**What the exercise asks:**
Scan the entries that follow for the word "destruct", then report every line in which it appears.
^^^^^^^^
Record StorageValue := { StoragePrefix : string; SKey : bytes; SValue : bytes; Proof : option ProofOps }.
Record TxValue := { Response : ExecTxResult; DeliveryProof : TxProof; InclusionProof : TxProof; TxData : bytes }.
Record Block := { NextBlockHeader : AnyHeader; BHeader : AnyHeader; Tx : option TxValue }.
(** [KvResults] that are nil are the empty list: decoding does not tell them apart. *)
Record QueryResult := {
  KvResults : list StorageValue; RBlock : option Block; RHeight : Z; Revision : Z; AllowKvCallbacks : bool
}.

Record store := {
  last : Z;
  queries : gmap Z RegisteredQuery;
  results : gmap Z QueryResult;
  hashes : gmap Z (gmap bytes unit);
  to_remove : gmap Z unit;
  params : Params;
  world : World;
}.
Abbreviation K := (M store).
Definition set_last n (s : store) : store :=
  {| last := n; queries := queries s; results := results s; hashes := hashes s; to_remove := to_remove s;
     params := params s; world := world s |}.
Definition set_queries f (s : store) : store :=
  {| last := last s; queries := f (queries s); results := results s; hashes := hashes s;
     to_remove := to_remove s; params := params s; world := world s |}.
Definition set_results f (s : store) : store :=
  {| last := last s; queries := queries s; results := f (results s); hashes := hashes s;
     to_remove := to_remove s; params := params s; world := world s |}.
Definition set_hashes f (s : store) : store :=
  {| last := last s; queries := queries s; results := results s; hashes := f (hashes s);
     to_remove := to_remove s; params := params s; world := world s |}.
Definition set_to_remove f (s : store) : store :=
  {| last := last s; queries := queries s; results := results s; hashes := hashes s;
     to_remove := f (to_remove s); params := params s; world := world s |}.
Definition set_params p (s : store) : store :=
  {| last := last s; queries := queries s; results := results s; hashes := hashes s;
     to_remove := to_remove s; params := p; world := world s |}.
Definition set_world w (s : store) : store :=
  {| last := last s; queries := queries s; results := results s; hashes := hashes s;
     to_remove := to_remove s; params := params s; world := w |}.
Definition on_world (m : World → outcome World) : K unit :=
  zoom world set_world (λ w, w' ← m w; Ok (tt, w')).

(** *** types/types.go, types/tx.go *)

Definition IsKV (icqt : string) : bool := String.eqb icqt "kv".
Definition IsTX (icqt : string) : bool := String.eqb icqt "tx".
Definition IsValid (icqt : string) : bool := IsTX icqt || IsKV icqt.

Definition hex_digit (n : nat) : ascii := ascii_of_nat (if (n <? 10)%nat then 48 + n else 87 + n).
Definition EncodeToString (b : bytes) : string :=
  String.string_of_list_ascii (b ≫= λ c, [hex_digit (nat_of_ascii c / 16); hex_digit (nat_of_ascii c mod 16)]).
Definition ToString (kv : KVKey) : string := (Path kv +:+ "/" +:+ EncodeToString (Key kv))%string.

(** [strings.TrimSpace(s) == ""]; white space outside ASCII is not considered. *)
Definition is_space (c : ascii) : bool := let n := nat_of_ascii c in (n =? 32)%nat || ((9 <=? n)%nat && (n <=? 13)%nat).
Definition blank (s : string) : bool := forallb is_space (String.list_ascii_of_string s).
(** [strings.ContainsAny(f.Field, forbiddenCharacters)] *)
Definition forbiddenCharacters : list nat := [9; 10; 13; 92; 40; 41; 34; 39; 61; 62; 60]%nat.
Definition ContainsForbidden (s : string) : bool :=
  existsb (λ c, bool_decide (nat_of_ascii c ∈ forbiddenCharacters)) (String.list_ascii_of_string s).
(** [strings.ToLower] of ASCII letters *)
Definition lower_ascii (c : ascii) : ascii :=
  let n := nat_of_ascii c in if ((65 <=? n) && (n <=? 90))%nat then ascii_of_nat (n + 32) else c.
Definition ToLower (s : string) : string :=
  String.string_of_list_ascii (lower_ascii <$> String.list_ascii_of_string s).
(** [value == float64(int64(value))]: out of its range the conversion gives the least integer. *)
Definition is_int64 (m e : Z) : bool :=
  if 0 <=? e then (- 2 ^ 63 <=? m * 2 ^ e) && (m * 2 ^ e <? 2 ^ 63)
  else (m mod 2 ^ (- e) =? 0) && (- 2 ^ 63 <=? m / 2 ^ (- e)) && (m / 2 ^ (- e) <? 2 ^ 63).

Definition validFilter (f : TransactionsFilterItem) : outcome unit :=
  if ContainsForbidden (Field f) then Err "special symbols are not allowed"
  else if String.eqb (Field f) "" then Err "field couldn't be empty"
  else
    _ ← match Value f with
        | FilterString => Ok tt
        | FilterNumber m e => if is_int64 m e then Ok tt else Err "value can't be a decimal number"
        | FilterOther => Err "value is expected to be on of: string, number"
        end;
    if bool_decide (ToLower (Op f) ∈ ["eq"; "gt"; "gte"; "lt"; "lte"]%string) then Ok tt
    else Err "op is expected to be one of: eq, gt, gte, lt, lte".
Fixpoint validFilters (fs : list TransactionsFilterItem) : outcome unit :=
  match fs with [] => Ok tt | f :: fs => _ ← validFilter f; validFilters fs end.
Definition ValidateTransactionsFilter (s : string) (maxTransactionsFilters : Z) : outcome unit :=
  filters ← UnmarshalFilters s;
  if maxTransactionsFilters <? Z.of_nat (length filters) then Err "too many transactions filters"
  else validFilters filters.

Fixpoint validKeys (duplicates : list string) (keys : list KVKey) : outcome unit :=
  match keys with
  | [] => Ok tt
  | key :: keys =>
    if bool_decide (ToString key ∈ duplicates) then Err "keys cannot be duplicated"
    else if String.eqb (Path key) "" then Err "keys path cannot be empty"
    else if (length (Key key) =? 0)%nat then Err "keys id cannot be empty"
    else validKeys (ToString key :: duplicates) keys
  end.
Definition validateKeys (keys : list KVKey) (maxKVQueryKeysCount : Z) : outcome unit :=
  if maxKVQueryKeysCount <? Z.of_nat (length keys) then Err "too many keys" else validKeys [] keys.

Definition checkSender (sender : string) : outcome unit :=
  if blank sender then Err "missing sender address" else
  match addr.AccAddressFromBech32 sender with
  | Ok _ => Ok tt | Err _ => Err "failed to parse address" | Panic p => Panic p
  end.

Record MsgRegisterInterchainQuery := {
  RegQueryType : string; RegKeys : list KVKey; RegTransactionsFilter : string; RegConnectionId : string;
  RegUpdatePeriod : Z; RegSender : string
}.
Definition ValidateRegister (msg : MsgRegisterInterchainQuery) (p : Params) : outcome unit :=
  if RegUpdatePeriod msg =? 0 then Err "update period can not be equal to zero" else
  _ ← checkSender (RegSender msg);
  if blank (RegConnectionId msg) then Err "connection id cannot be empty" else
  if negb (IsValid (RegQueryType msg)) then Err "invalid query type" else
  _ ← (if IsKV (RegQueryType msg) then
         if (length (RegKeys msg) =? 0)%nat then Err "keys cannot be empty"
         else validateKeys (RegKeys msg) (MaxKvQueryKeysCount p)
       else Ok tt);
  if IsTX (RegQueryType msg)
  then ValidateTransactionsFilter (RegTransactionsFilter msg) (MaxTransactionsFilters p) else Ok tt.

Record MsgUpdateInterchainQueryRequest := {
  UpdQueryId : Z; NewKeys : list KVKey; NewUpdatePeriod : Z; NewTransactionsFilter : string; UpdSender : string
}.
Definition ValidateUpdate (msg : MsgUpdateInterchainQueryRequest) (p : Params) : outcome unit :=
  let newKeys := negb (length (NewKeys msg) =? 0)%nat in
  let newTxFilter := negb (String.eqb (NewTransactionsFilter msg) "") in
  if UpdQueryId msg =? 0 then Err "query_id cannot be empty or equal to 0" else
  if negb newKeys && negb newTxFilter && (NewUpdatePeriod msg =? 0) then Err "nothing is set" else
  if newKeys && newTxFilter then Err "either new_keys or new_transactions_filter should be set" else
  _ ← (if newKeys then validateKeys (NewKeys msg) (MaxKvQueryKeysCount p) else Ok tt);
  _ ← (if newTxFilter then ValidateTransactionsFilter (NewTransactionsFilter msg) (MaxTransactionsFilters p) else Ok tt);
  checkSender (UpdSender msg).
Definition ValidateRemove (queryId : Z) (sender : string) : outcome unit :=
  if queryId =? 0 then Err "query_id cannot be empty or equal to 0" else checkSender sender.
Definition ValidateSubmit (queryId : Z) (sender : string) (result : option QueryResult) : outcome QueryResult :=
  match result with
  | None => Err "query result can't be empty"
  | Some r =>
    if (length (KvResults r) =? 0)%nat && match RBlock r with None => true | Some _ => false end
    then Err "query result can't be empty"
    else if queryId =? 0 then Err "query id cannot be equal zero"
    else _ ← checkSender sender; Ok r
  end.

(** *** keeper/keeper.go, keeper/params.go *)

Definition GetParams : K Params := gets params.
Definition SetParams (p : Params) : K unit := modify (set_params p).
Definition GetLastRegisteredQueryKey : K Z := gets last.
Definition SetLastRegisteredQueryKey (id : Z) : K unit := modify (set_last id).
Definition SaveQuery (query : RegisteredQuery) : K unit := modify (set_queries (insert (Id query) query)).
Definition GetQueryByID (id : Z) : K RegisteredQuery :=
  found ← gets (λ s, queries s !! id);
  match found with None => throw "there is no query with this id" | Some query => mret query end.
Definition getRegisteredQueryByID : Z → K RegisteredQuery := GetQueryByID.
(** In the order of the store's iterator. *)
Definition id_le {V} (x y : Z * V) : Prop := x.1 ≤ y.1.
#[global] Instance id_le_dec {V} : RelDecision (@id_le V).
Proof. intros x y. unfold id_le. apply _. Defined.
Definition by_id {V} (m : gmap Z V) : list (Z * V) := merge_sort id_le (map_to_list m).
Definition GetAllRegisteredQueries : K (list RegisteredQuery) := gets (λ s, (by_id (queries s)).*2).
Lemma most_recent_listed now h s id denoms rs :
  inv now h s → GetAllMostRecentRecordsForPoolWithDenoms s id denoms = Ok rs → listed s rs.
Proof.
  intros Hi. unfold GetAllMostRecentRecordsForPoolWithDenoms, GetAllMostRecentTwapsForPool, GatherValuesFromStore.
  assert (∀ a b, gatherValuesFromIterator (Iterator (recent s) a b) parse_value noStopFn = Ok rs → listed s rs) as HH.
  { intros a b. rewrite gather_values. intros [= <-]. by eapply select_listed. }
  destruct denoms as [|d0 [|d1 [|]]]; [apply HH..| |apply HH].
  intros ([a b] & _ & H)%bind_Ok. apply bind_Ok in H as (r & Hr & [= <-]).
  unfold GetMostRecentTwapForPool in Hr. destruct (recent s !! _) as [r0|] eqn:E; [|done].
  injection Hr as ->. destruct (inv_recent _ _ _ Hi _ _ E) as [Ek _]. rewrite Ek in E.
  split; [by constructor|apply NoDup_singleton].
Qed.

Lemma update_loop ctx h rs s e s' :
  inv (BlockTime ctx) h s → GoTime.printable (BlockTime ctx) → listed s rs →
  until_error rs (λ record, attempt (updateRecord ctx record) (λ newRecord,
    _ ← StoreNewRecord newRecord; mret None)) s = Ok (e, s') →
  inv (BlockTime ctx) h s'.
Proof using L.
  intros Hi Ht. revert s Hi. induction rs as [|r rs IH]; intros s Hi [Hf Hnd]; cbn [until_error].
  { by intros [_ <-]%st_ret_Ok. }
  intros (e1 & s1 & H1 & H)%st_bind_Ok. apply Forall_cons in Hf as [Hr Hf].
  cbn [map] in Hnd. apply NoDup_cons in Hnd as [Hni Hnd].
  apply attempt_Ok in H1 as [(r' & Hr' & H1)| ->].
  - run H1 as [] s2 H2. apply st_ret_Ok in H1 as [<- <-].
    apply updateRecord_spec in Hr' as (Hle & Hp & Ht' & Ha).
    destruct (inv_recent _ _ _ Hi _ _ Hr) as [_ Hrec].
    pose proof (is_record_wf _ _ _ (inv_keyed _ _ _ Hi) Hrec) as [Hv _].
    apply (store_record (BlockTime ctx) h) in H2 as (Hi2 & Er & _); [|done|..].
    + apply (IH s2); [done| |done]. split; [|done]. rewrite Er, Hp.
      rewrite Forall_forall in Hf |- *. intros x Hx. rewrite lookup_insert_ne; [by apply Hf|].
      intros E. apply Hni. rewrite E. by apply (list_elem_of_fmap_2 (λ r, recent_key (rpair r))).
    + split; [by rewrite Hp|by rewrite Ht'].
    + lia.
    + intros y Hy. rewrite Ht'. apply (inv_newest _ _ _ Hi _ y Hy).
    + intros x [Hx Hmax]. rewrite Hp in Hx, Hmax. destruct (inv_newest _ _ _ Hi _ _ Hx) as (_ & q & Hq & _ & Hle').
      rewrite Hr in Hq. injection Hq as <-. rewrite (is_record_time _ _ x r Hx Hrec) by (specialize (Hmax r Hrec); lia).
      intros b. rewrite Ht'. apply Ha.
  - destruct e1; [by apply st_ret_Ok in H as [_ <-]|]. by apply (IH s).
Qed.

Lemma updateRecords_inv ctx h id s e s' :
  inv (BlockTime ctx) h s → good_context ctx → updateRecords ctx id s = Ok (e, s') →
  inv (BlockTime ctx) h s'.
Proof using L.
  intros Hi [Ht _] H. unfold updateRecords in H. apply attempt_Ok in H as [(denoms & _ & H)| ->]; [|done].
  run_gets H. apply attempt_Ok in H as [(rs & Hrs & H)| ->]; [|done].
  destruct (negb _); [by apply st_ret_Ok in H as [_ <-]|].
  eapply update_loop; [done|done| |done]. by eapply most_recent_listed.
Qed.
(** The unclamped fee: its equation up to rounding, and the exact rate of an empty block. *)
Lemma updated_fee target h e e' :
  0 ≤ totalGasWantedThisBlock e < 2 ^ 62 → 0 < target < 2 ^ 63 → 0 ≤ Dec.i (CurBaseFee e) ≤ Dec.i MaxBaseFee →
  updateBaseFee target h e = Ok e' →
  ∃ x, Dec.i (CurBaseFee e') = clamp x ∧
    Z.abs (10 * target * x - Dec.i (CurBaseFee e) * (9 * target + totalGasWantedThisBlock e)) ≤ 33 * target ∧
    9 * Dec.i (CurBaseFee e) - 5 ≤ 10 * x ∧
    (totalGasWantedThisBlock e = 0 → 10 * x ≤ 9 * Dec.i (CurBaseFee e) + 5).
Proof using L.
  intros Hg HT Hf. unfold updateBaseFee. cbv zeta.
  rewrite (wrap64_id (_ - _)) by lia.
  set (g := totalGasWantedThisBlock e) in *. set (f := Dec.i (CurBaseFee e)) in *.
  intros (rate & Hr%rate_eq & H)%bind_Ok. apply bind_Ok in H as (q & [_ Hq]%sdk.Quo_spec & H).
  apply bind_Ok in H as (inc & Hi%sdk.Mul_spec & H). apply bind_Ok in H as (mul & Hm%sdk.Add_spec & H).
  apply bind_Ok in H as (x & Hx%sdk.Mul_spec & H). injection H as <-. exists (Dec.i x).
  cbn [CurBaseFee]. fold f in Hx. split.
  { rewrite sdk.LT_spec. unfold clamp. destruct (Z.ltb_spec (Dec.i x) (Dec.i MinBaseFee));
      rewrite sdk.GT_spec; case_match; lia. }
  cbn [Dec.i Dec.NewDec] in Hq, Hm. rewrite Hr in Hi. change (Dec.i MaxBaseFee) with (5 * Dec.one) in Hf.
  assert (2 * Z.abs (target * Dec.i q - (g - target) * Dec.one) ≤ target) as Hq' by (unfold Dec.one in *; nia).
  assert (2 * Z.abs (10 * Dec.i inc - Dec.i q) ≤ 10) as Hi' by (unfold Dec.one in *; lia).
  assert (- Dec.one ≤ Dec.i q) as Hq1 by (unfold Dec.one in *; nia).
  assert (- 10 ^ 17 ≤ Dec.i inc) as Hi1 by (unfold Dec.one in *; lia).
  assert (9 * 10 ^ 17 ≤ Dec.i mul) as Hm1 by (unfold Dec.one in *; lia).
  split; [|split].
  - pose proof (abs_scale target _ _ ltac:(lia) Hi') as E1.
    assert (2 * Z.abs (10 * target * Dec.i mul - Dec.one * (9 * target + g)) ≤ 11 * target) as E2 by lia.
    pose proof (abs_scale f _ _ ltac:(lia) E2) as E3. pose proof (abs_scale (10 * target) _ _ ltac:(lia) Hx) as E4.
    pose proof (Z.mul_le_mono_nonneg_r f (5 * Dec.one) (11 * target) ltac:(lia) ltac:(lia)) as E6.
    clear Hq Hi Hm Hq' Hi' E1 E2.
    assert (2 * Z.abs (Dec.one * (10 * target * Dec.i x - f * (9 * target + g))) ≤ 65 * target * Dec.one) as E5 by lia.
    rewrite Z.abs_mul, (Z.abs_eq Dec.one) in E5 by done. unfold Dec.one in E5. lia.
  - unfold Dec.one in *. nia.
  - intros Hg0. rewrite Hg0 in *. assert (Dec.i q = - Dec.one) as Eq by (unfold Dec.one in *; nia).
    assert (Dec.i mul = 9 * 10 ^ 17) as Em by (unfold Dec.one in *; lia). rewrite Em in Hx. unfold Dec.one in *. lia.
Qed.
(** *** Blocks *)

Lemma target_range m t : -1 ≤ m < 2 ^ 63 → target_of m = Ok t → 0 ≤ t < 2 ^ 63.
Proof using L.
  intros Hm. unfold target_of. intros (x & Hx%sdk.Mul_spec & H)%bind_Ok.
  apply bind_Ok in H as (i & Hi%sdk.TruncateInt_spec & [-> Ht]%sdk.IntInt64_spec). split; [|lia].
  cbn [Dec.i Dec.NewDec TargetBlockSpacePercent] in Hx.
  assert (Dec.i x = 625 * 10 ^ 15 * m) as E by (unfold Dec.one in *; lia).
  rewrite Hi, E. destruct (Z.eq_dec m (-1)) as [->|]; [done|]. apply Z.quot_pos; [lia|done].
Qed.
(** *** Scaling *)

Definition scaleCoin (p : Pool) (input : coin.Coin) (round : BinarySearch.RoundingDirection) : outcome BigDec.t :=
  scalingFactor ← GetScalingFactorByDenom p (coin.Denom input);
  BinarySearch.DivIntByU64ToBigDec (coin.Amount input) scalingFactor round.
Definition getDescaledPoolAmt (p : Pool) (denom : string) (amount : BigDec.t) : outcome Dec.t :=
  scalingFactor ← GetScalingFactorByDenom p denom;
  x ← BigDec.MulInt64 amount (BinarySearch.int64 scalingFactor);
  Ok (BigDec.ToDec x).
Definition scaledSortedPoolReserves (p : Pool) (first second : string) (round : BinarySearch.RoundingDirection)
    : outcome (list BigDec.t) :=
  '(reorderedLiquidity, reorderedScalingFactors) ← reorderReservesAndScalingFactors p first second;
  _ ← validateScalingFactors reorderedScalingFactors (length reorderedLiquidity);
  BinarySearch.DivCoinAmtsByU64ToBigDec reorderedLiquidity reorderedScalingFactors round.

(** *** Changing the pool *)

Definition updatePoolLiquidityForSwap (p : Pool) (tokensIn tokensOut : coin.Coins) : outcome Pool :=
  l ← coin.Add (PoolLiquidity p) tokensIn;
  l ← pool_coins.Sub l tokensOut;
  if negb (length l =? NumAssets p)%nat then
    Panic "updatePoolLiquidityForSwap changed number of tokens in pool"
  else Ok (set_liquidity l p).
Definition updatePoolLiquidityForExit (p : Pool) (tokensOut : coin.Coins) (exitingShares : SdkInt.t)
    : outcome Pool :=
  p ← updatePoolLiquidityForSwap p [] tokensOut;
  n ← sdk.IntSub (coin.Amount (TotalShares p)) exitingShares;
  Ok (set_shares n p).
Definition updatePoolForJoin (p : Pool) (tokensIn : coin.Coins) (newShares : SdkInt.t) : outcome Pool :=
  l ← coin.Add (PoolLiquidity p) tokensIn;
  if negb (length l =? NumAssets p)%nat then Panic "updatePoolForJoin changed number of tokens in pool"
  else
    n ← sdk.IntAdd (coin.Amount (TotalShares p)) newShares;
    Ok (set_shares n (set_liquidity l p)).

(** *** Swaps *)

Definition oneMinus (spreadFactor : Dec.t) : outcome BigDec.t :=
  d ← sdk.Sub (Dec.NewDec 1) spreadFactor; BigDec.BigDecFromDecMut d.

(** [reserves[0], reserves[1], reserves[2:]] *)
Definition split_reserves (reserves : list BigDec.t) : outcome (BigDec.t * BigDec.t * list BigDec.t) :=
  match reserves with a :: b :: rest => Ok (a, b, rest) | _ => Panic "index out of range" end.

Definition calcOutAmtGivenIn (p : Pool) (tokenIn : coin.Coin) (tokenOutDenom : string) (spreadFactor : Dec.t)
    : outcome Dec.t :=
  reserves ← scaledSortedPoolReserves p (coin.Denom tokenIn) tokenOutDenom BinarySearch.RoundDown;
  '(tokenInSupply, tokenOutSupply, remReserves) ← split_reserves reserves;
  tokenInDec ← scaleCoin p tokenIn BinarySearch.RoundDown;
  m ← oneMinus spreadFactor;
  ammIn ← BigDec.Mul tokenInDec m;
  cfmmOut ← StableMath.solveCfmm tokenOutSupply tokenInSupply remReserves ammIn;
  getDescaledPoolAmt p tokenOutDenom cfmmOut.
^^^^^^^^
**Your response:**
  destruct denoms as [|d0 [|d1 [|]]]; [apply HH..| |apply HH].
  unfold GetMostRecentTwapForPool in Hr. destruct (recent s !! _) as [r0|] eqn:E; [|done].
  injection Hr as ->. destruct (inv_recent _ _ _ Hi _ _ E) as [Ek _]. rewrite Ek in E.
    destruct (inv_recent _ _ _ Hi _ _ Hr) as [_ Hrec].
    + intros x [Hx Hmax]. rewrite Hp in Hx, Hmax. destruct (inv_newest _ _ _ Hi _ _ Hx) as (_ & q & Hq & _ & Hle').
  - destruct e1; [by apply st_ret_Ok in H as [_ <-]|]. by apply (IH s).
  destruct (negb _); [by apply st_ret_Ok in H as [_ <-]|].
  { rewrite sdk.LT_spec. unfold clamp. destruct (Z.ltb_spec (Dec.i x) (Dec.i MinBaseFee));
  rewrite Hi, E. destruct (Z.eq_dec m (-1)) as [->|]; [done|]. apply Z.quot_pos; [lia|done].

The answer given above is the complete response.